Municipalities and Communities Acting on Climate (MCAC)

Municipalities and Communities Acting on Climate is a multi year SSHRC funded research project co-led by Dr. Sheena Wilson (University of Alberta) and Dr. Janice Makokis (York University).

The research aim of MCAC is to investigate the relationship between climate work and climate emotions. How do those working at the front lines of climate action (at municipal, organizational, and activist levels) feel about their work? Where do they find hope? what impedes them? How do they build resilience? This project is an Alberta based brand of the larger research initiative IMPACT, funded by New Frontiers in Research Fund (NFRF), which seeks to interrogate the link between the climate crisis and mental health, and has teams internationally with diverse focuses such as Black and 2SLGBTQIA+ farmers in Canada, small island populations in Polynesia, fishing communities in Mexico, and Canadian youth.
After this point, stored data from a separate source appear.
(** * panctl: the interactive control shell of pantalaimon

    A shallow embedding of [pantalaimon/panctl.py] and the properties of its
    command grammar, completion engine, presentation helpers and prompt loop.

    Conventions of the embedding:
    - a Python [str] is a Rocq [string]; one character stands for one code
      point below 256.  [get_color] is additionally stated over arbitrary
      lists of code points, so that nothing depends on that bound;
    - Python integers are [Z] (unbounded, as in the source);
    - exceptions are values of [exn]; printing and remote calls are recorded
      as a trace of [event]s;
    - [argparse] is the standard library module as shipped with the
      interpreters the program targets (CPython 3.6 to 3.10, the ones its
      prompt_toolkit 2 calls run on): [add_parser] stores the new parser in a
      dict under the given name. *)

From Stdlib Require Import ZArith Ascii String List Lia.
From stdpp Require Import base gmap sets list strings.

Local Open Scope Z_scope.

(** ** Python primitives used by the program *)

Module Py.

(** [ord(x)] *)
Definition ord (c : ascii) : Z := Z.of_N (N_of_ascii c).

(** [len(s)] *)
Definition len (s : string) : Z := Z.of_nat (String.length s).

(** [l[i]] on a list, negative indices counting from the end; [None]
    stands for IndexError. *)
Definition getitem {A} (l : list A) (i : Z) : option A :=
  let n := Z.of_nat (length l) in
  if (0 <=? i) && (i <? n) then l !! Z.to_nat i
  else if (- n <=? i) && (i <? 0) then l !! Z.to_nat (n + i)
  else None.

(** [s.startswith(p)] *)
Fixpoint startswith (s p : string) : bool :=
  match p, s with
  | EmptyString, _ => true
  | String c p', String d s' => if Ascii.eqb c d then startswith s' p' else false
  | String _ _, EmptyString => false
  end.

(** [needle in hay] on strings: [needle] occurs as a contiguous run. *)
Fixpoint contains (hay needle : string) : bool :=
  startswith hay needle ||
  match hay with
  | EmptyString => false
  | String _ hay' => contains hay' needle
  end.

(** [c in s] for a single character. *)
Fixpoint has_char (c : ascii) (s : string) : bool :=
  match s with
  | EmptyString => false
  | String d s' => Ascii.eqb c d || has_char c s'
  end.

(** [sep.join(l)] *)
Fixpoint join (sep : string) (l : list string) : string :=
  match l with
  | [] => ""
  | x :: l' =>
      match l' with
      | [] => x
      | _ :: _ => x +:+ sep +:+ join sep l'
      end
  end.

(** [s.split(" ")]: cut at every single space; never returns the empty
    list. *)
Fixpoint split_char (sep : ascii) (s : string) : list string :=
  match s with
  | EmptyString => [""]
  | String c s' =>
      if Ascii.eqb c sep then "" :: split_char sep s'
      else match split_char sep s' with
           | w :: ws => String c w :: ws
           | [] => [String c ""]
           end
  end.

(** [c.isspace()] for code points below 256. *)
Definition isspace (c : ascii) : bool :=
  let n := ord c in
  ((9 <=? n) && (n <=? 13)) || ((28 <=? n) && (n <=? 32))
  || (n =? 133) || (n =? 160).

(** [s.split()]: cut at runs of whitespace, dropping empty pieces.  [cur]
    is the word being read, in reverse. *)
Fixpoint split_ws_from (cur : list ascii) (s : string) : list string :=
  let flush (rest : list string) :=
    match cur with
    | [] => rest
    | _ :: _ => string_of_list_ascii (rev cur) :: rest
    end in
  match s with
  | EmptyString => flush []
  | String c s' =>
      if isspace c then flush (split_ws_from [] s')
      else split_ws_from (c :: cur) s'
  end.

Definition split_ws (s : string) : list string := split_ws_from [] s.

(** [l.remove(x)]: drop the first element equal to [x] (the ValueError of
    a missing element is swallowed by every caller here). *)
Fixpoint remove_first (x : string) (l : list string) : list string :=
  match l with
  | [] => []
  | y :: l' => if String.eqb y x then l' else y :: remove_first x l'
  end.

End Py.

(** ** Presentation helpers *)

(** *** [itertools.zip_longest] over possibly shared iterators

    The iterators live in a store and the arguments of [zip_longest] name
    them by position, so that one iterator passed several times is advanced
    by each of its occurrences. *)

Inductive slot := Live (it : nat) | Filler.

Section zip_longest.
Context {A : Type}.

(** One round of the [for i, it in enumerate(iterators)] loop.  [None]
    is the [return] taken when the last active iterator is exhausted;
    otherwise the round yields [values]. *)
Fixpoint zl_round (fillvalue : A) (todo : list slot)
    (store : list (list A)) (num_active : Z)
    (seen : list slot) (values : list A)
  : option (list A * list slot * list (list A) * Z) :=
  match todo with
  | [] => Some (values, seen, store, num_active)
  | Filler :: todo' =>
      zl_round fillvalue todo' store num_active
               (seen ++ [Filler]) (values ++ [fillvalue])
  | Live i :: todo' =>
      match store !! i with
      | Some (x :: rest) =>
          zl_round fillvalue todo' (<[i := rest]> store) num_active
                   (seen ++ [Live i]) (values ++ [x])
      | _ =>
          let num_active := num_active - 1 in
          if num_active =? 0 then None
          else zl_round fillvalue todo' store num_active
                        (seen ++ [Filler]) (values ++ [fillvalue])
      end
  end.

(** The [while True] loop; [fuel] bounds the number of rounds. *)
Fixpoint zl_rounds (fuel : nat) (fillvalue : A) (iterators : list slot)
    (store : list (list A)) (num_active : Z) : list (list A) :=
  match fuel with
  | O => []
  | S fuel' =>
      match zl_round fillvalue iterators store num_active [] [] with
      | None => []
      | Some (values, iterators', store', num_active') =>
          values :: zl_rounds fuel' fillvalue iterators' store' num_active'
      end
  end.

Definition zip_longest (fuel : nat) (store : list (list A))
    (args : list slot) (fillvalue : A) : list (list A) :=
  let num_active := Z.of_nat (length args) in
  if num_active =? 0 then []
  else zl_rounds fuel fillvalue args store num_active.

(** [grouper(iterable, n, fillvalue)]: [n] references to one iterator.
    A round either reads an element or retires an iterator, so
    [length iterable + n + 1] rounds are enough. *)
Definition grouper (iterable : list A) (n : nat) (fillvalue : A)
  : list (list A) :=
  let args := replicate n (Live 0) in
  zip_longest (S (length iterable + n)) [iterable] args fillvalue.

End zip_longest.

Definition partition_key (key : string) : string :=
  let groups := grouper (list_ascii_of_string key) 4 " "%char in
  Py.join " " (map string_of_list_ascii groups).

(** The characters of a displayed key that are not separators. *)
Definition not_space (c : ascii) : bool := negb (Ascii.eqb c " ").

(** The grouping as the specification words it: chunks of four characters,
    the last one padded with [fill]; [grouper] is compared with it below. *)
Fixpoint groups_of_4 {A} (fill : A) (l : list A) : list (list A) :=
  match l with
  | [] => []
  | [a] => [[a; fill; fill; fill]]
  | [a; b] => [[a; b; fill; fill]]
  | [a; b; c] => [[a; b; c; fill]]
  | a :: b :: c :: d :: l' => [a; b; c; d] :: groups_of_4 fill l'
  end.

(** *** [get_color] *)

Definition djb2_codes (codes : list Z) : Z :=
  let hash := fold_left (fun hash x => (Z.shiftl hash 5 + hash) + x) codes 5381 in
  Z.land hash 0xFFFFFFFF.

Definition colors : list string :=
  [ "ansiblue"; "ansigreen"; "ansired";
    "ansiyellow"; "ansicyan"; "ansimagenta" ].

Definition djb2 (s : string) : Z :=
  djb2_codes (map Py.ord (list_ascii_of_string s)).

(** [None] would be the IndexError of [colors[...]]. *)
Definition get_color (s : string) : option string :=
  Py.getitem colors (djb2 s mod 5).

(** [get_color] on a string given by its code points, whatever their
    range. *)
Definition get_color_codes (codes : list Z) : option string :=
  Py.getitem colors (djb2_codes codes mod 5).

(** ** Exceptions, output and the effect monad *)

(** Messages of [argparse], kept structured: the text printed for them
    embeds [repr] of the offending strings. *)
Inductive message :=
  | UnrecognizedArguments (argv : list string)
  | ArgumentsRequired (names : list string)
  | InvalidChoice (value : string)
  | IgnoredExplicitArgument (explicit_arg : string)
  | AmbiguousOption (arg_string : string) (matches : list string).

Inductive exn :=
  | ParseError
  | ArgumentError (m : message)
  | SystemExit (status : Z)
  | IndexError
  | AttributeError (name : string)
  | KeyError
  | DBusException
  | EOFError
  | KeyboardInterrupt.

Inductive stream := Stdout | Stderr.

(** What is written: a [print]ed line, the line printed by
    [PanctlArgParse.error], the help text of a parser (of the subcommand
    [sub], or of the main parser), or [print_formatted_text(HTML(..))]. *)
Inductive output :=
  | Text (line : string)
  | ErrorLine (m : message)
  | HelpText (sub : option string)
  | Formatted (html : string).

(** The value of a namespace attribute: [None], a [str] or a list of
    [str]. *)
Inductive value := VNone | VStr (s : string) | VList (l : list string).

(** Remote calls, with the arguments as passed. *)

Inductive rpc :=
  | ListUsers
  | ImportKeys (pan_user path passphrase : value)
  | ExportKeys (pan_user path passphrase : value)
  | ConfirmSas (pan_user user_id device_id : value)
  | DevicesList (pan_user : string)
  | ListUserDevices (pan_user user_id : value).

Inductive event :=
  | Write (f : stream) (o : output)
  | Call (c : rpc)
  | ShowPrompt.

Inductive outcome (A : Type) :=
  | Returns (a : A)
  | Raises (e : exn)
  | OutOfFuel.
Arguments Returns {A} a.
Arguments Raises {A} e.
Arguments OutOfFuel {A}.

(** A computation: the trace it leaves and how it ends. *)
Definition W (A : Type) : Type := list event * outcome A.

Definition ret {A} (a : A) : W A := ([], Returns a).
Definition raise {A} (e : exn) : W A := ([], Raises e).
Definition out_of_fuel {A} : W A := ([], OutOfFuel).
Definition emit (ev : event) : W unit := ([ev], Returns tt).

Definition bind {A B} (m : W A) (k : A -> W B) : W B :=
  match m with
  | (t, Returns a) => let '(t', r) := k a in (t ++ t', r)
  | (t, Raises e) => (t, Raises e)
  | (t, OutOfFuel) => (t, OutOfFuel)
  end.

(** [try: m except <handled>: h] *)
Definition try_except {A} (m : W A) (h : exn -> option (W A)) : W A :=
  match m with
  | (t, Raises e) =>
      match h e with
      | Some k => let '(t', r) := k in (t ++ t', r)
      | None => (t, Raises e)
      end
  | _ => m
  end.

Declare Scope w_scope.
Delimit Scope w_scope with W.
Notation "x <- m ;; k" := (bind m (fun x => k))
  (at level 100, m at next level, right associativity) : w_scope.
Notation "m ;;; k" := (bind m (fun _ => k))
  (at level 100, right associativity) : w_scope.
Local Open Scope w_scope.

(** [print(line)] *)
Definition print (line : string) : W unit := emit (Write Stdout (Text line)).

(** ** The argument parser

    [PanctlArgParse] is [argparse.ArgumentParser] with [print_usage]
    silenced and [error] replaced. *)

(** [PanctlArgParse.error] *)
Definition error {A} (m : message) : W A :=
  emit (Write Stdout (ErrorLine m)) ;;; raise ParseError.

(** The handler of [except ArgumentError as err: self.error(str(err))]. *)
Definition on_argument_error {X} (e : exn) : option (W X) :=
  match e with
  | ArgumentError m => Some (error m)
  | _ => None
  end.

(** A namespace is the ordered attribute dict of the object. *)
Definition Namespace : Type := list (string * value).

Fixpoint setattr (ns : Namespace) (name : string) (v : value) : Namespace :=
  match ns with
  | [] => [(name, v)]
  | (n, w) :: ns' =>
      if String.eqb n name then (n, v) :: ns' else (n, w) :: setattr ns' name v
  end.

Fixpoint getattr (ns : Namespace) (name : string) : option value :=
  match ns with
  | [] => None
  | (n, w) :: ns' => if String.eqb n name then Some w else getattr ns' name
  end.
MCAC will conduct one-on-one research interviews on City of Edmonton employees tasked with climate resiliency and energy transition at the municipal level, and Indigenous organizations and activists working for climate justice. Research in the field of Climate and Health is growing, and emerging field of climate and mental health studies is an important part of that research conversation. MCAC will contribute valuable insight to this research by interviewing those individuals who live and work day in and day out on these important issues. Based in Alberta at the Canadian epicentre of oil production, where climate events like fire, smoke, drought, and flood threaten and displace the traditions and ways of living of indigenous Nations, MCAC will contribute valuable insight to this research by interviewing those individuals who live with, and work on, these realities day in and day out. Through our interview-based research, we hope to spotlight the mental and emotional toll climate action takes on individuals in this field and the tools of resilience that exist now and those that are greatly needed.